Da konnte sie nicht widerstehen; sie wollte bei ihm aushalten, ihn auch in der Not nicht verlassen. Und wie sie schon mehr als einmal in demselben Streite der Gefühle getan hatte, reichte sie ihm auch heute wieder die Hand und dachte: Wenn du nicht mit ihm leben kannst, so kannst du vielleicht mit ihm sterben.

»Ihr wollt es, Herr Graf!« sprach sie mit schimmernden Augen, aus denen doch eine hingebende Freude glänzte, »und wenn diese schwache Hand Euch nützen kann, so gebietet; Ihr sollt mich zu jedem Dienste bereit und willig finden.«

»Wenn ich Euch nur heiter und zufrieden sehe,« erwiderte er freundlich; »mehr verlange ich nicht.«

Auf dem Wege zum Palas begegnete ihnen Siegfried, ebenfalls in voller Rüstung und mit strahlendem Gesicht, glücklich, für Oda kämpfen, sie mit Wagnis seines Lebens schützen zu können. Er sprach zuversichtliche, fröhliche Worte mit ihr, die zwar nicht so prahlerisch klangen, als wenn Bock seine vor dem Kloster zitternde Eilika trösten wollte und mit seinen hochtrabenden Redensarten von blutigen Taten und sich für sie in Stücke-hacken-lassen das Gegenteil erreichte, die aber voll überschäumender Streitlust auch nicht gerade zur Beruhigung Odas beitragen konnten. Ganz ärgerlich sagte er zu Albrecht: »Sie kommen nicht heran; ich glaube wahrhaftig, sie haben gar kein Sturmzeug mitgebracht!«

»Wohl möglich,« erwiderte Albrecht, obwohl er anderer Meinung war, die er nur in Odas Gegenwart nicht aussprechen wollte.

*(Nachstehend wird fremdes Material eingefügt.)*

(* ===== verification/_CoqProject ===== *)
-Q . S2P
Prelude.v
CNum.v
Geometry.v
LayoutBox.v
Alignment.v
LayoutTree.v
Shortcut.v
CString.v
ShortcutManager.v
ButtonBox.v
Item.v
SelectionWidget.v
WidgetTree.v
Dialog.v
TableItem.v
Property.v
PropertyClasses.v
Threads.v
Menu.v
StringTree.v
FSize.v
EventHandler.v
RadioButtons.v
ValueWidgets.v
WordWrapper.v
Config.v
SelectionClasses.v
InputField.v
Position.v
Pad.v
Text.v
Curses.v
TextPad.v
RichText.v
RichLinks.v
NodeTree.v
Focus.v
TreeLines.v
TreePad.v
Zypp.v
PkgStatus.v
PkgQt.v
RestApi.v
DiskSpace.v
Log.v
Loader.v
InputLoop.v
DateTime.v
Wizard.v
TableSort.v
MenuBar.v
ComboBox.v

Siegfried wich und wankte nicht von den Mauern, war immer an den gefährlichsten Stellen und suchte die Feinde zu einem Angriff herauszufordern und zu reizen. Als aber ein solcher auch nicht am zweiten und nicht am dritten Tage der Einschließung erfolgte, wußte sich Albrecht dieses auffällige Zögern nicht zu erklären und glaubte, sich mit dem untätigen Abwarten und der strengsten Wachsamkeit bei Tag und Nacht nicht begnügen zu dürfen. Abgezogen war der Feind nicht; sollte er zu schwach sein, um einen Sturm zu wagen? Darüber mußte sich Albrecht Klarheit verschaffen, und er beschloß, zu diesem Zwecke einen Ausfall zu machen.

Die Belagerer hatten vor den Belagerten den großen Vorteil, daß der Regenstein zwar mehrere Angriffspunkte, aber nur ein einziges Ausfalltor hatte, so daß Albrecht den Feind nicht von zwei Seiten zugleich angreifen konnte.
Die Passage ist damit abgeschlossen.